Midfoot abduction observed as lateral deviation of the foot may be seen while viewing the patient from the front (Fig. 20.1B).
Abduction is quantified radiographically by measuring the talonavicular uncoverage angle on a weight-bearing anteroposterior x-ray of the foot (Fig. 20.2A) (16, 17 and 18). Recently, stage II PTTD has been subdivided into three categories with stage IIB signifying that significant midfoot abduction comprises the flatfoot (19). A revised classification scheme offers that lateral column lengthening is warranted when the AAFD demonstrates uncoverage of talonavicular joint exceeding 40% of the articulation. Lateral incongruity of the talonavicular joint as measured by the angle created by lateral subluxation/rotation of the navicular relative to the lateral talar neck has been advanced as a reliable radiographic indicator of the presence of a stage IIB deformity and the need for a lateral column lengthening.

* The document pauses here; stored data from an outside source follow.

(** [onYes()] up to [await next.readInvite()]. *)
Definition onYes (s : SendPage) : SendPage :=
  match flow (pairing_part s), controller (pairing_part s) with
  | Some active, Some _ =>
      let s := dispatch EYes (s <| pairing_part := verify_flow true (pairing_part s) |>) in
      let s := s <| pairing_part := clear_slow (pairing_part s <| flow := None |>) |> in
      s <| session := Some (length (sessions s)) |>
        <| sessions := sessions s ++ [mkSession active ReadingInvite None None None false [] 0] |>
  | _, _ => s
  end.

(** [readInvite()] has settled. *)
Definition invite_settles (n : nat) (result : DirectLink.caught + (Z * bool * list Messages.IceServer)) (s : SendPage) : SendPage :=
  match sessions s !! n with
  | Some x =>
      match s_stage x, result with
      | ReadingInvite, inr (max, theirs, ice) =>
          let offered := Messages.hasRelayUrl ice in
          let s := on_session n (λ x, x <| s_stage := Choosing |> <| s_invite := Some (max, theirs, offered) |>) s in
          if is_current n s then dispatch (EInvitation max theirs offered) s else s
      | ReadingInvite, inl error =>
          let s := on_session n (λ x, x <| s_stage := SessionOver |>) s in
          if is_current n s then showFailure error s else s
      | _, _ => s
      end
  | None => s
  end.

(** ** Choosing and sending *)

Definition PICKING_SCREENS : list ScreenId := [choose; too_big; empty; unreadable].

Definition announce_page (message : jstr) (s : SendPage) : SendPage := s <| pairing_part := announce message (pairing_part s) |>.

(** [onFileChosen(chosen)] up to [await active.offer(...)]. *)
Definition onFileChosen (chosen : Source.File bytes) (s : SendPage) : SendPage :=
  match session s with
  | Some n =>
      if negb (includes PICKING_SCREENS (screen (view s))) then s
      else if zlen (Source.file_bytes chosen) =? 0 then dispatch EEmpty s
      else if maxBytes (view s) <? zlen (Source.file_bytes chosen) then dispatch ETooBig s
      else
        let source := Source.prepareSource chosen in
        let s := lock_event WakeLock.Hold s in
        let s := dispatch (EAsking (Source.file_name source) (zlen (Source.file_bytes source))) s in
        let s := announce_page (Send.announce_asking (Source.file_name source)) s <| announcedStep := 0 |> in
        on_session n (λ x, x <| s_stage := OfferingFile |> <| s_file := Some source |>) s
  | None => s
  end.

(** [active.offer(...)] has settled: [true] is "accepted". *)
Definition offer_settles (n : nat) (result : DirectLink.caught + bool) (s : SendPage) : SendPage :=
  match sessions s !! n with
  | Some x =>
      match s_stage x with
      | OfferingFile =>
          let over := on_session n (λ x, x <| s_stage := SessionOver |>) s in
          if negb (is_current n s) then over
          else match result with
               | inl error => showFailure error over
               | inr false => dispatch EDeclined (finish over)
               | inr true => on_session n (λ x, x <| s_stage := SendingFile |> <| s_hide := Some (hide (view s)) |>) s
               end
      | _ => s
      end
  | None => s
  end.

(** The hooks of [active.send(...)]. *)
Inductive send_hook : Type :=
  | OnConnecting | OnConnected | OnEndSent | OnProgress (acknowledged total : Z) | OnReconnecting (on : bool).

Definition totalFor (source : Source.File bytes) : res Z :=
  Envelope.envelopeBytes (Source.file_name source) (Source.file_type source) (zlen (Source.file_bytes source)).

(** [Math.floor((acknowledged / total) * 100 / 25)] *)
Definition progress_step (acknowledged total : Z) : Z :=
  floor (div (SFmul 53 1024 (div (of_Z acknowledged) (of_Z total)) (of_Z 100)) (of_Z 25)).

Definition run_hook (source : Source.File bytes) (hook : send_hook) (s : SendPage) : SendPage :=
  match hook with
  | OnConnecting => dispatch ELinking s
  | OnConnected =>
      match totalFor source with
      | Ok total => announce_page (Send.announce_sending (Source.file_name source)) (dispatch (ESending total) s)
      | Throw _ => s
      end
  | OnEndSent => announce_page Send.announce_finishing (dispatch EEndSent s)
  | OnProgress acknowledged total =>
      let s := dispatch (EProgress acknowledged) s in
      let step := progress_step acknowledged total in
      if (announcedStep s <? step) && (step <? 4) then announce_page (Send.announce_progress (step * 25)) (s <| announcedStep := step |>) else s
  | OnReconnecting on => dispatch (EReconnecting on) s
  end.

Definition hook_runs (n : nat) (hook : send_hook) (s : SendPage) : SendPage :=
  match sessions s !! n with
  | Some x =>
      match s_stage x, s_file x with
      | SendingFile, Some source => run_hook source hook s
      | _, _ => s
      end
  | None => s
  end.

(** [active.send(...)] has settled. *)
Definition send_settles (n : nat) (error : option DirectLink.caught) (s : SendPage) : SendPage :=
  match sessions s !! n with
  | Some x =>
      match s_stage x with
      | SendingFile =>
          let s := on_session n (λ x, x <| s_stage := SessionOver |> <| s_sent := bool_decide (error = None) |>) s in
          if negb (is_current n s) then s
          else match error with
               | None => announce_page Send.announce_sent (dispatch ESent (finish s))
               | Some e => showFailure e s
               end
      | _ => s
      end
  | None => s
  end.

Definition onStop (s : SendPage) : SendPage := dispatch ECancel (finish (stop_session false s)).

(** The page is hidden, and shown again. *)
Definition pagehide (s : SendPage) : SendPage :=
  lock_event WakeLock.Release (stop_session true (stopFlow (s <| leaving := true |>))).
Definition pageshow (s : SendPage) : SendPage := s <| leaving := false |>.

(** ** What can happen *)

Inductive send_input : Type :=
  | Shared (i : page_input) | ClickYes | ClickStop | HideBox (on : bool) | FileChosen (chosen : Source.File bytes)
  | InviteSettles (n : nat) (result : DirectLink.caught + (Z * bool * list Messages.IceServer))
  | OfferSettles (n : nat) (result : DirectLink.caught + bool) | HookRuns (n : nat) (hook : send_hook)
  | SendSettles (n : nat) (error : option DirectLink.caught) | PageHide | PageShow
  | LockAnswers (e : WakeLock.lock_event).

(** What the browser may do to the lock by itself. *)
Definition from_browser (e : WakeLock.lock_event) : bool := match e with WakeLock.Hold | WakeLock.Release => false | _ => true end.

Definition send_step (s : SendPage) (i : send_input) : SendPage :=
  match i with
  | Shared i => page_step WORDS s i
  | ClickYes => if shows_action OnYes (view s) then onYes s else s
  | ClickStop => if shows_action OnStop (view s) then onStop s else s
  | HideBox on => if shows_hide (view s) && relayOffered (view s) then dispatch (EHide on) s else s
  | FileChosen chosen => onFileChosen chosen s
  | InviteSettles n result => invite_settles n result s
  | OfferSettles n result => offer_settles n result s
  | HookRuns n hook => hook_runs n hook s
  | SendSettles n error => send_settles n error s
  | PageHide => pagehide s
  | PageShow => pageshow s
  | LockAnswers e => if from_browser e then lock_event e s else s
  end.

Definition send_run (s : SendPage) (inputs : list send_input) : SendPage := foldl send_step s inputs.
End Page.
Lemma onFileChosen_ok chosen s : page_ok s → page_ok (onFileChosen chosen s).
Proof.
  intros Hs. unfold onFileChosen. destruct (session s) as [n|] eqn:En; [|done].
  change PICKING_SCREENS with PICKING. destruct (includes PICKING (screen (view s))) eqn:Hp; cbn [negb]; [|done].
  destruct (_ =? 0) eqn:Ez; [by apply dispatch_plain|]. destruct (maxBytes (view s) <? _) eqn:Em; [by apply dispatch_plain|].
  bool_prop. cbv zeta. set (source := Source.prepareSource chosen). set (name := Source.file_name source).
  set (f := λ x : Session, x <| s_stage := OfferingFile |> <| s_file := Some source |>).
  assert (zlen (Source.file_bytes source) = zlen (Source.file_bytes chosen)) as Elen by done. set (size := zlen (Source.file_bytes source)) in *.
  destruct (a_session _ Hs n En) as [[x Ex] Hearly]. destruct (a_pick _ Hs n x En Ex Hp) as [Est [theirs Einv]].
  destruct (reduce_asked (view s) name size Hp) as (R1 & R2 & R3), (reduce_fields (view s) (EAsking name size)) as [R4 _].
  destruct (R4 eq_refl) as [R5 R6]. pose proof (a_sessions _ Hs n x Ex) as [S1 S2 S3 S4 S5].
  assert (session_ok (f x)) as Hfx.
  { split; cbn; try done; [|by intros Hx; destruct (S3 Hx); congruence|by intros [?|?]].
    intros y [= <-]. exists (maxBytes (view s)), theirs, (relayOffered (view s)), chosen. pose proof (zlen_nonneg (Source.file_bytes chosen)).
    split_and!; try done; [lia..|]. intros Hh. change (s_hide x = Some true) in Hh. destruct S2 as [y Hy]; [congruence|]. rewrite S4 in Hy by auto. done. }
  unfold dispatch. cbv zeta. change (view (lock_event WakeLock.Hold s)) with (view s). rewrite R1, bool_decide_eq_true_2 by (intros E; by rewrite <- E in Hp).
  set (X := on_session n f (lock_event WakeLock.Hold s <| view := reduce (view s) (EAsking name size) |>)).
  change (page_ok (announce_page (Send.announce_asking name) (render_page X) <| announcedStep := 0 |>)).
  assert (page_ok (render_page X)) as Hr; [|apply (announce_ok (Send.announce_asking name)) in Hr; by destruct Hr; split].
  apply render_ok. destruct Hs as [H1 H2 H3 H4 H5 H6 H7 H8 H9 H10].
  assert (∀ m y, sessions X !! m = Some y → (m = n ∧ y = f x) ∨ (m ≠ n ∧ sessions s !! m = Some y)) as HX.
  { intros m y [[-> (z & Hz & ->)]|[? Hy]]%lookup_on_session; [left|by right]. cbn in Hz. by replace z with x by congruence. }
  assert (view X = reduce (view s) (EAsking name size)) as EX by done. assert (session X = Some n) as EnX by done.
  assert (sessions X !! n = Some (f x)) as ExX by (cbn; by rewrite list_lookup_alter_eq, Ex).
  clearbody X. split; cbn; rewrite ?EX, ?R1, ?EnX; try done.
  - by apply reduce_ok.
  - intros m [= <-]. by rewrite ExX.
  - intros m y Hm. destruct (HX m y Hm) as [[-> ->]|[_ Hy]]; [by left|]. rewrite <- En. by apply (H4 m).
  - intros m y Hm. destruct (HX m y Hm) as [[-> ->]|[_ Hy]]; [done|by apply (H7 m)].
  - intros m y [= <-] Hy. replace y with (f x) by congruence. exists source, (maxBytes (view s)), theirs. by rewrite R2, R3, R6.
Qed.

Forefoot varus represents the combined effect of supination of the foot and elevation of the medial column to maintain a compensated, plantigrade foot during weight bearing in the presence of hindfoot valgus.

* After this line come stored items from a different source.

(* ===== verification/JsValue.v ===== *)
(** * Conversions of the language: [Number(s)], [String(v)], [JSON.stringify],
      [encodeURIComponent]

    What the source does to values that came from elsewhere. The text of a
    number that is no integer below [10^21] is the platform's. *)

From S2P Require Import Prelude JsString Utf8 Bytes Json.

(** ** [Number(s)] of a string; [None] is [NaN] *)

Definition all_of (digit : Z → bool) (s : jstr) : bool := non_empty s && forallb digit s.

(** Digits of a base that is a power of two. *)
Definition radix_value (base : Z) (s : jstr) : Z :=
  foldl (λ n c, n * base + (if is_digit c then c - 48 else if is_upper c then c - 55 else c - 87)) 0 s.

(** The digits after [0x], [0o] or [0b]. *)
Definition radix_literal (s : jstr) : option (option jnum) :=
  match s with
  | z :: x :: digits =>
      if negb (z =? 48) then None
      else if (x =? 120) || (x =? 88) then
        Some (if all_of (λ c, is_hex c || in_range 65 70 c) digits then Some (numeral false (radix_value 16 digits) 0) else None)
      else if (x =? 111) || (x =? 79) then
        Some (if all_of (in_range 48 55) digits then Some (numeral false (radix_value 8 digits) 0) else None)
      else if (x =? 98) || (x =? 66) then
        Some (if all_of (in_range 48 49) digits then Some (numeral false (radix_value 2 digits) 0) else None)
      else None
  | _ => None
  end.

(** An unsigned decimal: digits, a fraction and an exponent, one digit at least. *)
Definition decimal_literal (negative : bool) (s : jstr) : option jnum :=
  let whole := take_digits s in
  let '(fraction, rest) := match whole.2 with
                           | c :: rest => if c =? 46 then take_digits rest else ([], whole.2)
                           | [] => ([], [])
                           end in
  if eqb (whole.1 ++ fraction) [] then None
  else match parse_exponent rest with
       | Some (e, []) => Some (numeral negative (digits_value (whole.1 ++ fraction)) (e - zlen fraction))
       | _ => None
       end.

Definition string_number (text : jstr) : option jnum :=
  let s := trim text in
  if eqb s [] then Some (Int 0)
  else match radix_literal s with
  | Some n => n
  | None =>
      let '(negative, s) := match s with
                            | c :: rest => if c =? 45 then (true, rest) else if c =? 43 then (false, rest) else (false, s)
                            | [] => (false, s)
                            end in
      if eqb s (lit "Infinity") then Some (Inf negative) else decimal_literal negative s
  end.

(** [Number.isSafeInteger(n)], with the integer. *)
Definition safe_integer (n : option jnum) : option Z :=
  match n with
  | Some (Int z) => if is_safe_integer z then Some z else None
  | Some NegZero => Some 0
  | _ => None
  end.

Example number_plain : string_number (lit " 42 ") = Some (Int 42).
Proof. reflexivity. Qed.
Example number_hex : string_number (lit "0x1F") = Some (Int 31).
Proof. reflexivity. Qed.
Example number_point : string_number (lit "+.5e1") = Some (Int 5).
Proof. reflexivity. Qed.
Example number_junk : string_number (lit "4 2") = None.
Proof. reflexivity. Qed.

Lemma take_digits_all s : forallb is_digit s = true → take_digits s = (s, []).
Proof. intros Hs. rewrite <- (app_nil_r s) at 1. by apply take_digits_app. Qed.

(** The text of a safe integer reads back. *)
Lemma string_number_decimal n : 0 <= n <= max_safe_integer → string_number (decimal n) = Some (Int n).
Proof.
  intros Hn. pose proof (decimal_digits n ltac:(lia)) as Hd.
  destruct (decimal_head n ltac:(lia)) as (c & t & E & Hc).
  assert (trim (decimal n) = decimal n) as Ht.
  { assert (∀ x, x ∈ decimal n → is_space x = false) as Hs.
    { intros x Hx. rewrite forallb_forall in Hd. apply list_elem_of_In in Hx. specialize (Hd x Hx). unfold is_digit in Hd.
      apply in_range_spec in Hd. unfold is_space. repeat (rewrite orb_false_iff). unfold in_range. repeat split; lia. }
    unfold trim, trimStart, trimEnd, drop_end. rewrite !drop_while_id; [apply rev_involutive| |].
    - rewrite E. apply Hs. rewrite E. left.
    - rewrite drop_while_id by (rewrite E; apply Hs; rewrite E; left).
      destruct (rev (decimal n)) as [|x l] eqn:Er; [done|]. apply Hs. apply list_elem_of_In, in_rev. rewrite Er. by left. }
  unfold string_number. rewrite Ht.
  assert (eqb (decimal n) [] = false) as -> by (rewrite E; reflexivity).
  assert (radix_literal (decimal n) = None) as ->.
  { rewrite E in *. unfold radix_literal. destruct t as [|d t]; [done|]. cbn in Hd. apply andb_true_iff in Hd as [_ [Hd2 _]%andb_true_iff].
    unfold is_digit in Hd2. apply in_range_spec in Hd2. destruct (c =? 48); [|done]. cbn.
    repeat match goal with |- context [d =? ?k] => rewrite (proj2 (Z.eqb_neq d k)) by lia end. done. }
  assert ((match decimal n with
           | c :: rest => if c =? 45 then (true, rest) else if c =? 43 then (false, rest) else (false, decimal n)
           | [] => (false, decimal n) end) = (false, decimal n)) as ->.
  { rewrite E. rewrite (proj2 (Z.eqb_neq c 45)), (proj2 (Z.eqb_neq c 43)) by lia. done. }
  assert (eqb (decimal n) (lit "Infinity") = false) as ->.
  { apply not_true_iff_false. rewrite eqb_eq, E. intros [= -> _]. lia. }
  unfold decimal_literal. rewrite (take_digits_all _ Hd). cbn [fst snd]. rewrite app_nil_r.
  assert (eqb (decimal n) [] = false) as -> by (rewrite E; reflexivity).
  cbn [parse_exponent]. rewrite digits_value_decimal by lia. change (0 - zlen []) with 0. by rewrite numeral_small.
Qed.

(** ** Texts *)

Class Numbers := { number_text : jnum → jstr }.

Section Texts.
Context `{Numbers}.

Definition int_text (z : Z) : jstr := if z <? 0 then 45 :: decimal (- z) else decimal z.

(** [String(n)]. *)
Definition num_string (n : jnum) : jstr :=
  match n with
  | Int z => if Z.abs z <? 10 ^ 21 then int_text z else number_text n
  | NegZero => lit "0"
  | Inf negative => if negative then lit "-Infinity" else lit "Infinity"
  | Frac _ _ => number_text n
  end.

(** [String(v)]. *)
Fixpoint to_string (v : json) : jstr :=
  match v with
  | JNull => lit "null"
  | JBool b => if b then lit "true" else lit "false"
  | JNum n => num_string n
  | JStr s => s
  | JArr l => join [44] (map (λ v, match v with JNull => [] | _ => to_string v end) l)
  | JObj _ => lit "[object Object]"
  end.

(** [Number(v)]. *)
Definition to_number (v : json) : option jnum :=
  match v with
  | JNull => Some (Int 0)
  | JBool b => Some (Int (if b then 1 else 0))
  | JNum n => Some n
  | JStr s => string_number s
  | JArr _ => string_number (to_string v)
  | JObj _ => None
  end.

(** [JSON.stringify(v)]. *)
Fixpoint stringify (v : json) : jstr :=
  match v with
  | JNull => lit "null"
  | JBool b => if b then lit "true" else lit "false"
  | JNum n => match n with Inf _ => lit "null" | _ => num_string n end
  | JStr s => quote s
  | JArr l => 91 :: join [44] (map stringify l) ++ [93]
  | JObj members => 123 :: join [44] (map (λ m, quote m.1 ++ 58 :: stringify m.2) members) ++ [125]
  end.
End Texts.

(** ** [JSON.parse] undoes [JSON.stringify] *)

(** Values whose numbers are natural and safe, with distinct members. *)
Inductive plain : json → Prop :=
  | plain_null : plain JNull
  | plain_bool b : plain (JBool b)
  | plain_num n : 0 <= n <= max_safe_integer → plain (JNum (Int n))
  | plain_str s : jstr_ok s → plain (JStr s)
  | plain_arr l : Forall plain l → plain (JArr l)
  | plain_obj ms : NoDup (map fst ms) → Forall (λ m, jstr_ok m.1 ∧ plain m.2) ms → plain (JObj ms).

Section Stringify.
Context `{Numbers}.

Lemma stringify_head v : plain v → value_head (stringify v).
Proof.
  destruct 1 as [|b|n Hn|s Hs|l Hl|ms Hnd Hms]; cbn [stringify].
  - by repeat split.
  - by destruct b.
  - unfold num_string, int_text. rewrite (proj2 (Z.ltb_lt _ _)) by (unfold max_safe_integer in Hn; lia).
    rewrite (proj2 (Z.ltb_ge _ _)) by lia. destruct (decimal_head n) as (c & t & -> & Hc); [lia|].
    unfold value_head, is_ws. eqb_tests. split_and!; done || lia.
  - rewrite <- (app_nil_r (quote s)). apply quote_head.
  - repeat split; lia.
  - repeat split; lia.
Qed.

Lemma parses_stringify v : plain v → parses v (stringify v).
Proof.
  induction v as [|b|n|s|l IH|ms IH] using json_nested; intros Hp; cbn [stringify]; inversion Hp; subst.
  - intros fuel rest Hf Hr. destruct fuel; [lia|]. reflexivity.
  - apply parses_bool.
  - unfold num_string, int_text. rewrite (proj2 (Z.ltb_lt _ _)) by (unfold max_safe_integer in *; lia).
    rewrite (proj2 (Z.ltb_ge _ _)) by lia. by apply parses_int.
  - by apply parses_str.
  - match goal with E : Forall plain l |- _ => rename E into Hl end. apply parses_array.
    + apply Forall2_fmap_r. apply Forall_Forall2_diag. rewrite Forall_forall in *. intros v Hv. by apply IH; auto.
    + apply Forall_fmap. rewrite Forall_forall in *. intros v Hv. by apply stringify_head, Hl.
  - match goal with E : Forall _ ms |- _ => rename E into Hms end.
    assert (parses (JObj ms) (123 :: join [44] (map snd (map (λ m, (m.1, quote m.1 ++ 58 :: stringify m.2)) ms)) ++ [125])) as Ho.
    { apply parses_object; [|done]. apply Forall2_fmap_r, Forall_Forall2_diag. rewrite Forall_forall in *. intros m Hm.
      destruct (Hms m Hm) as [Hk Hv]. split_and!; [done..|]. exists (stringify m.2). split; [done|]. by apply (IH m). }
    rewrite map_map in Ho. exact Ho.
Qed.

Lemma parse_stringify v : plain v → parse (stringify v) = Some v.
Proof. intros Hp. by apply parse_parses, parses_stringify. Qed.

(** Two such values with one text are one value. *)
Lemma stringify_inj v w : plain v → plain w → stringify v = stringify w → v = w.
Proof. intros Hv Hw E. pose proof (parse_stringify v Hv) as P. rewrite E, parse_stringify in P by done. congruence. Qed.
End Stringify.

(** ** [encodeURIComponent] *)

Definition hex_upper (n : Z) : Z := if n <? 10 then 48 + n else 55 + n.

(** Letters, digits and [- _ . ! ~ * ' ( )] stand for themselves. *)
Definition unreserved (c : Z) : bool :=
  is_alnum c || (c =? 45) || (c =? 95) || (c =? 46) || (c =? 33) || (c =? 126) || (c =? 42) || in_range 39 41 c.

Definition encodeURIComponent (s : jstr) : res jstr :=
  check negb (lone_surrogate s) else "URI malformed";
  Ok (flat_map (λ b, if unreserved b then [b] else [37; hex_upper (b / 16); hex_upper (b mod 16)]) (utf8_encode s)).

Example encoded_name : encodeURIComponent (lit "a b&c.txt") = Ok (lit "a%20b%26c.txt").
Proof. reflexivity. Qed.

The flexibility of forefoot varus in pes planovalgus can be evaluated dynamically by asking the patient to externally rotate the knee while standing. In flexible forefoot varus, as the heel inverts toward the midline, the arch returns and the first metatarsal head maintains contact with the floor. During this maneuver, the patient corrects their forefoot varus by derotating the foot and plantarflexing the first ray through active contraction of the posterior tibial and peroneus longus muscles. With fixed forefoot varus, the first metatarsal lifts off the floor, and the arch does not return because the joints along the medial column do not move with muscle contraction. The presence of fixed forefoot varus indicates that realignment and stabilization of the medial column must accompany a lengthening of the lateral column during reconstruction to achieve a plantigrade foot.
Radiographically, forefoot varus can be quantified by measuring the talo-first metatarsal angle on the lateral weight-bearing view (Fig. 20.2B).
The surgeon must identify musculotendinous and soft tissue pathology and that may coexist with AAFD.
Equinus contracture. The Silfverskiöld test will determine the origin of an equinus contracture (20). If ankle equinus resolves with knee flexion, the contracture is isolated to the gastrocnemius. If equinus does not change whether the knee is flexed or extended, then the Achilles tendon is contracted. Isolated contractures are corrected with a recession of the gastrocnemius, while a lengthening of the Achilles is necessary for a combined contracture of the triceps surae (Fig. 20.3).
Peroneus brevis contracture. In severe abduction or anatomical shortening of the lateral column, the peroneus brevis tendon becomes contracted. A lengthening or transfer of this tendon to the peroneus longus is required to allow full correction of an abducted midfoot.